Task statement ::
For the material below, return exactly the lines starting at the line containing "A shallow embedding" and ending at the line containing "(** [needle in hay]. *)", both ends included, and no others.
___ Dataset excerpts ___
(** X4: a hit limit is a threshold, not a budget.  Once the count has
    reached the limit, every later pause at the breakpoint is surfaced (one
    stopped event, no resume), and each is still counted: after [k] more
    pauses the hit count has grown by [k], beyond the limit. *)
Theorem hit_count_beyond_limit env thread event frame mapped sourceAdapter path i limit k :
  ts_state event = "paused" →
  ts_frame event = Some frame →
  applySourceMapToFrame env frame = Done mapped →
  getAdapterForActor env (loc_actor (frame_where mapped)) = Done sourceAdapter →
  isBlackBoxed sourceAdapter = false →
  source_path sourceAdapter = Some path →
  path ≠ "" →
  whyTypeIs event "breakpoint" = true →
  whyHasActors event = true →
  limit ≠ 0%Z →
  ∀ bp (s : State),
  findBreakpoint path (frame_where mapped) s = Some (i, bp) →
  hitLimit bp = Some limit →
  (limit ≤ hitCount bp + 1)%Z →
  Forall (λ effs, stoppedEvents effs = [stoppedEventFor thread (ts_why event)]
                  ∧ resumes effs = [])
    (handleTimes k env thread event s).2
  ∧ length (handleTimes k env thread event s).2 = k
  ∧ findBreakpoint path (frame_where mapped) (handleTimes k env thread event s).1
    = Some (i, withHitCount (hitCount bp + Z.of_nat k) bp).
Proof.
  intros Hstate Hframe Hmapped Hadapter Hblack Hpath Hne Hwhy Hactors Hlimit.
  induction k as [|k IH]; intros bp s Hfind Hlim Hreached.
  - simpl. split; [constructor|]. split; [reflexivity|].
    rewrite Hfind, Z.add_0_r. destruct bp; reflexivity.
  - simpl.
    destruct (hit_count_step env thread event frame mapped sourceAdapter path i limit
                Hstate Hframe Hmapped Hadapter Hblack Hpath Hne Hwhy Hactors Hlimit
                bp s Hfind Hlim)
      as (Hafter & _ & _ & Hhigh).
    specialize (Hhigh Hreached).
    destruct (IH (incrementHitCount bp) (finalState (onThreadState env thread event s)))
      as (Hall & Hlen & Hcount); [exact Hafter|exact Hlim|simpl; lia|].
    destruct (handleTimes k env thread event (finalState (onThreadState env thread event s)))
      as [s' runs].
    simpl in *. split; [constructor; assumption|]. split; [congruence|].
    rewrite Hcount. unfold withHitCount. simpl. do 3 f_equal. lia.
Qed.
___
___ Dataset excerpts ___
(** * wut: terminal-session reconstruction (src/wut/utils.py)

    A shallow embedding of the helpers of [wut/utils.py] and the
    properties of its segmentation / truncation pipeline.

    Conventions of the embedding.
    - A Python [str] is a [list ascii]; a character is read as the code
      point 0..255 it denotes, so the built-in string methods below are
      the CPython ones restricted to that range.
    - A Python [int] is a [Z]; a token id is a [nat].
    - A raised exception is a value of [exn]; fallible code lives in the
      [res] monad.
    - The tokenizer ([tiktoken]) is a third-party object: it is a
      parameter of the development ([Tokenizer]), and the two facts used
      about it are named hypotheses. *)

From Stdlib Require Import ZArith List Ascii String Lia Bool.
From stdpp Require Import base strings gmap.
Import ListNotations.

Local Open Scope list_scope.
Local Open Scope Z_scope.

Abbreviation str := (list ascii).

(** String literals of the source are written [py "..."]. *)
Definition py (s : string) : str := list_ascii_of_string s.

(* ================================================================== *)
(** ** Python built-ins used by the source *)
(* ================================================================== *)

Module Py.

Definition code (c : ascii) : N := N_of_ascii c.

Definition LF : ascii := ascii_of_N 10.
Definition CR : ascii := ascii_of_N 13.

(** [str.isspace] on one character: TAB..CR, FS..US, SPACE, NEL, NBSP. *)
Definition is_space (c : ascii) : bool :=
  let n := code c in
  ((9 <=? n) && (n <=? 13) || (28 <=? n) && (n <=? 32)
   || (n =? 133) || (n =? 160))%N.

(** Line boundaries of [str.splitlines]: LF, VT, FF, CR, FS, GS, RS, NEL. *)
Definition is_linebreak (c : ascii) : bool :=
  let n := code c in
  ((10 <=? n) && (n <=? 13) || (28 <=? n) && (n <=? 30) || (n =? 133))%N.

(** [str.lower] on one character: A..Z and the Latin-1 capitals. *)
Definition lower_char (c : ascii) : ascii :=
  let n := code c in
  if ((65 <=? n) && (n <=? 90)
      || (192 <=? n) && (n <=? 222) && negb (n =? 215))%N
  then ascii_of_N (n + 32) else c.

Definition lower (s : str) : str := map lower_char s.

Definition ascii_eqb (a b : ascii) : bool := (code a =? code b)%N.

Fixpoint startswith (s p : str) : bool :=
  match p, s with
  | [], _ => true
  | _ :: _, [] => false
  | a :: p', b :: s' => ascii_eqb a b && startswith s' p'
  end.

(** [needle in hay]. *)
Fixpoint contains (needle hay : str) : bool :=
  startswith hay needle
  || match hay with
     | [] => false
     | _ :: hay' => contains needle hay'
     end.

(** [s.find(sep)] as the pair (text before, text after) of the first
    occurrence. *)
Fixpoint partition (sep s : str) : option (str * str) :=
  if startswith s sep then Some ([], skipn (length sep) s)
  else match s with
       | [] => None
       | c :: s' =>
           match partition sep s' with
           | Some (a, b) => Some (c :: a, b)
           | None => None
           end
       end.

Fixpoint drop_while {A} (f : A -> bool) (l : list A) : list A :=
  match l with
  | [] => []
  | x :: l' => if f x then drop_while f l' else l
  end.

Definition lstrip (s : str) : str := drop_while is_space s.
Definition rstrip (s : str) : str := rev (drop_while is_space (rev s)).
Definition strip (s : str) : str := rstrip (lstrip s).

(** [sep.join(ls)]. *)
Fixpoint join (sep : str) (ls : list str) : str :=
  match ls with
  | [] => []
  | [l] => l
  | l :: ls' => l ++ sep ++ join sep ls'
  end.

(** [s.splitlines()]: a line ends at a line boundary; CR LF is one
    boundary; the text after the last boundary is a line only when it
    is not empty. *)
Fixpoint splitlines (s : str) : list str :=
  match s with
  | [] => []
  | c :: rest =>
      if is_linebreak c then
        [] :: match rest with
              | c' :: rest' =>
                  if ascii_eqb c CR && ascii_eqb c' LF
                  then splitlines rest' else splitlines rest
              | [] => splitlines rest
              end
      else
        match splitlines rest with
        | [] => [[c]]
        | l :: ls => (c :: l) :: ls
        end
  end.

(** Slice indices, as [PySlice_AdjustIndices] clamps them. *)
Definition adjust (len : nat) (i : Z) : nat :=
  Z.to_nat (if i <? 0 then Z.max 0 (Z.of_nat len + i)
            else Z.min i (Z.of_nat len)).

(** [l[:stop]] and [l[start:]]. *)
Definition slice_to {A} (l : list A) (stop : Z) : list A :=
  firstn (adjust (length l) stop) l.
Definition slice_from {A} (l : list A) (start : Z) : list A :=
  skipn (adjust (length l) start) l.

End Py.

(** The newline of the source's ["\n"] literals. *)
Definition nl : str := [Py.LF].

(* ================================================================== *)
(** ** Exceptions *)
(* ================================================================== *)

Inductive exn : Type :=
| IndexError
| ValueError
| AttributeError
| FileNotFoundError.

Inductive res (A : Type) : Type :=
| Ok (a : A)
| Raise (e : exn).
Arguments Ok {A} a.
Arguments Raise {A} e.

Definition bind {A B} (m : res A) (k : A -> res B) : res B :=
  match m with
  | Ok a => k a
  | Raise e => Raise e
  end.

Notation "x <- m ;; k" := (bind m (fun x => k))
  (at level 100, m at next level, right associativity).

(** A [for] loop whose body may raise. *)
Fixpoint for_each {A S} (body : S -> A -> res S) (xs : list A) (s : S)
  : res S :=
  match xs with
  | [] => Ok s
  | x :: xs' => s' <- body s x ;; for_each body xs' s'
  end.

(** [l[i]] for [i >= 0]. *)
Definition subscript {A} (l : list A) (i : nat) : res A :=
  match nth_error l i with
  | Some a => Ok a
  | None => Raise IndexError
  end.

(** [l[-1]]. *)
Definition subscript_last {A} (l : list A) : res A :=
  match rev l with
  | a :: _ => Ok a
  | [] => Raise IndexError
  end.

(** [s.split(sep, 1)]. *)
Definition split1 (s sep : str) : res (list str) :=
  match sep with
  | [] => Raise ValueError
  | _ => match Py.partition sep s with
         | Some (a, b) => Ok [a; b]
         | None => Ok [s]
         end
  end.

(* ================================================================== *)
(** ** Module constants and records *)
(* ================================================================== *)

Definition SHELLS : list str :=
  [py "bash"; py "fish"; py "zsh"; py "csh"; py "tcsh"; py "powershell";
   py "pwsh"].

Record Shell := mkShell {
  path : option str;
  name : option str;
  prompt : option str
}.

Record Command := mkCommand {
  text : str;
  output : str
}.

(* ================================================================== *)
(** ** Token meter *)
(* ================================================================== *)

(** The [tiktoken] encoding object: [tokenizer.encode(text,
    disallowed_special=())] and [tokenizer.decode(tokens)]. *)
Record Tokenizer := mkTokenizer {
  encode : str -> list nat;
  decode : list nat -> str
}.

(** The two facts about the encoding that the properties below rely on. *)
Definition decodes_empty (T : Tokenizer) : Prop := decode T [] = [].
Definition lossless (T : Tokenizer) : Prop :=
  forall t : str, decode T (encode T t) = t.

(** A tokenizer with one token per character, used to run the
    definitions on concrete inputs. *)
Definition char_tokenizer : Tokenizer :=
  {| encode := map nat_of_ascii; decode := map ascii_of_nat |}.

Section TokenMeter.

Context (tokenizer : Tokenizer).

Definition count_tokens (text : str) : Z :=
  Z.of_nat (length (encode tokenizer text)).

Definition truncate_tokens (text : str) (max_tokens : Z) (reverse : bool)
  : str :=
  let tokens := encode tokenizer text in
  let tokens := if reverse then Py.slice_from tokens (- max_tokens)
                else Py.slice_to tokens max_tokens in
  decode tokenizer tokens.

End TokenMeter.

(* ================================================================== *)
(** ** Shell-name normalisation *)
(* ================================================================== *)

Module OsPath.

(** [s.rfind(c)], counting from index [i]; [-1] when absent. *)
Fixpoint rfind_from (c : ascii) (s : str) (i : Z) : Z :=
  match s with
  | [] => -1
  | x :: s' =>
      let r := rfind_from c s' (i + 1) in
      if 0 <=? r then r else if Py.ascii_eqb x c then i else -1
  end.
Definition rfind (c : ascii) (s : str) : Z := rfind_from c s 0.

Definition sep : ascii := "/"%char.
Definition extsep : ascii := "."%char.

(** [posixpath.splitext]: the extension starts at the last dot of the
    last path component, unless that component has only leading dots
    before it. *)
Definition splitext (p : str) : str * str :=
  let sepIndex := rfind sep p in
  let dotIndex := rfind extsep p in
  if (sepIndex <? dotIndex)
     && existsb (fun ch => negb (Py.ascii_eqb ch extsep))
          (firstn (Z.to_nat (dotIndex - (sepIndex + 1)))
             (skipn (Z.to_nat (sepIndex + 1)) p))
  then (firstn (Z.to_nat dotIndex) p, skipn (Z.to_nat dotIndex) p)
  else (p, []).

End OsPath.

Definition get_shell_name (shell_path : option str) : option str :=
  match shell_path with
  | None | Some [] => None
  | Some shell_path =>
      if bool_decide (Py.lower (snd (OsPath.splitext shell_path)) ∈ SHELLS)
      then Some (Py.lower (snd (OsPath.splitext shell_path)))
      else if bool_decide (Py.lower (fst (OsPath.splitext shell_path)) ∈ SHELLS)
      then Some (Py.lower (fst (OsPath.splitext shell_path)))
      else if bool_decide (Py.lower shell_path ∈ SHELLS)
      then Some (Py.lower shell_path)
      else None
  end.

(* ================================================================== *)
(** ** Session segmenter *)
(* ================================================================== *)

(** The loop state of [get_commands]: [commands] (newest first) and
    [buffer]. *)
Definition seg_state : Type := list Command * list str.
___
___ Dataset excerpts ___
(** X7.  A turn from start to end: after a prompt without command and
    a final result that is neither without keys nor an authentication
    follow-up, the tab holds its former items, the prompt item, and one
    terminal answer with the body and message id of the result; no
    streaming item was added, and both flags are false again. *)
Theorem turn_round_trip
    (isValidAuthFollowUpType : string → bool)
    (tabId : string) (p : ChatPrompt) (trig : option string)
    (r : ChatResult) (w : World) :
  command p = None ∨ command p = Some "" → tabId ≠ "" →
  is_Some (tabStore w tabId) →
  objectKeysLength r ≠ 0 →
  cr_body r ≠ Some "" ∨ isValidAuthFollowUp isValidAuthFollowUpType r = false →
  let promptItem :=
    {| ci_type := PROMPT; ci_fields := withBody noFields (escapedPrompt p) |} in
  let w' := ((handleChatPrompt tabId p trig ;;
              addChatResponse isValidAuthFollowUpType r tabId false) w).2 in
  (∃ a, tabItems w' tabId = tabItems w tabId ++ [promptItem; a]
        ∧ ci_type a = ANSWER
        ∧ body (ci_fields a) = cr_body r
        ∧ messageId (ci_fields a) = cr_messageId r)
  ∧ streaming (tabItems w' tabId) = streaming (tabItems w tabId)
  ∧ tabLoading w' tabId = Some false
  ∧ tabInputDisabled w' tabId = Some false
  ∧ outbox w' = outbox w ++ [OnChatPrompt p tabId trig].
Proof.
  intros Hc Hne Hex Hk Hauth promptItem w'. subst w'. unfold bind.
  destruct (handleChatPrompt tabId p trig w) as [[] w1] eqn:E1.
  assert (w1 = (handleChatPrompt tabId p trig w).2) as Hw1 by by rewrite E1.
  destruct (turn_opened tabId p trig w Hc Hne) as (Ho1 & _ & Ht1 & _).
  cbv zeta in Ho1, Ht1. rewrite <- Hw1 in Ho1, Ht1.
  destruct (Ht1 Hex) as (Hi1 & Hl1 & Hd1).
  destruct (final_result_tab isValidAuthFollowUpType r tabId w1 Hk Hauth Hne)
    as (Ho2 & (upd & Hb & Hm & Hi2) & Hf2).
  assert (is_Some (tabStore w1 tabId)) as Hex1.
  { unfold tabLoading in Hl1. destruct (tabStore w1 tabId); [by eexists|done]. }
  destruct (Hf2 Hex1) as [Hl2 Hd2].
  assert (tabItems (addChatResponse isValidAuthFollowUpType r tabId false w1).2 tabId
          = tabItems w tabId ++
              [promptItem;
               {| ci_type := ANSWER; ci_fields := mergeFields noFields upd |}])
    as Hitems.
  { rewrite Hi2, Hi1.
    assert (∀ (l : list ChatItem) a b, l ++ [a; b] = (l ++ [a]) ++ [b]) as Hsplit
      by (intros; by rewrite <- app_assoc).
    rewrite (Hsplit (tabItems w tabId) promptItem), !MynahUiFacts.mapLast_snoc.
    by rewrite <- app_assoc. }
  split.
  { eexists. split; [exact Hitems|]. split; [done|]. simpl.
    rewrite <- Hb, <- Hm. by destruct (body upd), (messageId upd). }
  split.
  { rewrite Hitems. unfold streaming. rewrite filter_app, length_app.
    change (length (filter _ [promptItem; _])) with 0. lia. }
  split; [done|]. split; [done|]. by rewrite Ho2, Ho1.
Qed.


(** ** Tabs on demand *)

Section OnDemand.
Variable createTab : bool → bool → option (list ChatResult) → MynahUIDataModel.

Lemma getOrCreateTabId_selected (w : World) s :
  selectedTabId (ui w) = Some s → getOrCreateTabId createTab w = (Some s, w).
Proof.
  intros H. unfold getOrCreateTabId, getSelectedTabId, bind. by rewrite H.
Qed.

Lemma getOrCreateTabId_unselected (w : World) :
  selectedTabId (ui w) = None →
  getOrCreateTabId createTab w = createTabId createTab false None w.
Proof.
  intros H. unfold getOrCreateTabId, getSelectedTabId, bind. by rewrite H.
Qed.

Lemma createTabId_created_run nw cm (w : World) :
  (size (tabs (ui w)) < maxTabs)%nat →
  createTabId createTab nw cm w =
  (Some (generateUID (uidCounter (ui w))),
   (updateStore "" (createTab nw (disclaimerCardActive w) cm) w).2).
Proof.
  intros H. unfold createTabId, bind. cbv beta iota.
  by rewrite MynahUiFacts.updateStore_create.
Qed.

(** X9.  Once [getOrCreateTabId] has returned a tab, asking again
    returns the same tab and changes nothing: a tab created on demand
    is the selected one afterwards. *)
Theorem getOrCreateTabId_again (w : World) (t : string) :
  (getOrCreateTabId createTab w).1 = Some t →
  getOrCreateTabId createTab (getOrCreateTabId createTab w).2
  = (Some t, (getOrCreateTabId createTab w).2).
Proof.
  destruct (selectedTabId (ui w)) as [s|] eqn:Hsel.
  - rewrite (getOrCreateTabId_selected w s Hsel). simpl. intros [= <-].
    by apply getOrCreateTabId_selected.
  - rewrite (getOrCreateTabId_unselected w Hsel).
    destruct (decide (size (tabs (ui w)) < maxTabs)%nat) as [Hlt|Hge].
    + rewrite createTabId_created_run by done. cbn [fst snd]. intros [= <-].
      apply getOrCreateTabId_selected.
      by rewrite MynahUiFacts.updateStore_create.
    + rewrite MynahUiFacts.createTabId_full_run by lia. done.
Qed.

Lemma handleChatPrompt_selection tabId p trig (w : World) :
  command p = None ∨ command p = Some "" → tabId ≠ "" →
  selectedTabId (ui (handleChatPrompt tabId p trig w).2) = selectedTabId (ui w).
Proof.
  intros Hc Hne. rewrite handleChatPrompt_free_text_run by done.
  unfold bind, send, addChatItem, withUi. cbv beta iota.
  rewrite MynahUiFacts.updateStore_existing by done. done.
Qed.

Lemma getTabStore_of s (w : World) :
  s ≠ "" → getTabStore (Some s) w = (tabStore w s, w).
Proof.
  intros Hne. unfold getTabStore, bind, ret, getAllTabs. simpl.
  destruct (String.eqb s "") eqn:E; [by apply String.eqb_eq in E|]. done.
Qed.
___
Answer box ::
    A shallow embedding of the helpers of [wut/utils.py] and the
    properties of its segmentation / truncation pipeline.

    Conventions of the embedding.
    - A Python [str] is a [list ascii]; a character is read as the code
      point 0..255 it denotes, so the built-in string methods below are
      the CPython ones restricted to that range.
    - A Python [int] is a [Z]; a token id is a [nat].
    - A raised exception is a value of [exn]; fallible code lives in the
      [res] monad.
    - The tokenizer ([tiktoken]) is a third-party object: it is a
      parameter of the development ([Tokenizer]), and the two facts used
      about it are named hypotheses. *)

From Stdlib Require Import ZArith List Ascii String Lia Bool.
From stdpp Require Import base strings gmap.
Import ListNotations.

Local Open Scope list_scope.
Local Open Scope Z_scope.

Abbreviation str := (list ascii).

(** String literals of the source are written [py "..."]. *)
Definition py (s : string) : str := list_ascii_of_string s.

(* ================================================================== *)
(** ** Python built-ins used by the source *)
(* ================================================================== *)

Module Py.

Definition code (c : ascii) : N := N_of_ascii c.

Definition LF : ascii := ascii_of_N 10.
Definition CR : ascii := ascii_of_N 13.

(** [str.isspace] on one character: TAB..CR, FS..US, SPACE, NEL, NBSP. *)
Definition is_space (c : ascii) : bool :=
  let n := code c in
  ((9 <=? n) && (n <=? 13) || (28 <=? n) && (n <=? 32)
   || (n =? 133) || (n =? 160))%N.

(** Line boundaries of [str.splitlines]: LF, VT, FF, CR, FS, GS, RS, NEL. *)
Definition is_linebreak (c : ascii) : bool :=
  let n := code c in
  ((10 <=? n) && (n <=? 13) || (28 <=? n) && (n <=? 30) || (n =? 133))%N.

(** [str.lower] on one character: A..Z and the Latin-1 capitals. *)
Definition lower_char (c : ascii) : ascii :=
  let n := code c in
  if ((65 <=? n) && (n <=? 90)
      || (192 <=? n) && (n <=? 222) && negb (n =? 215))%N
  then ascii_of_N (n + 32) else c.

Definition lower (s : str) : str := map lower_char s.

Definition ascii_eqb (a b : ascii) : bool := (code a =? code b)%N.

Fixpoint startswith (s p : str) : bool :=
  match p, s with
  | [], _ => true
  | _ :: _, [] => false
  | a :: p', b :: s' => ascii_eqb a b && startswith s' p'
  end.

(** [needle in hay]. *)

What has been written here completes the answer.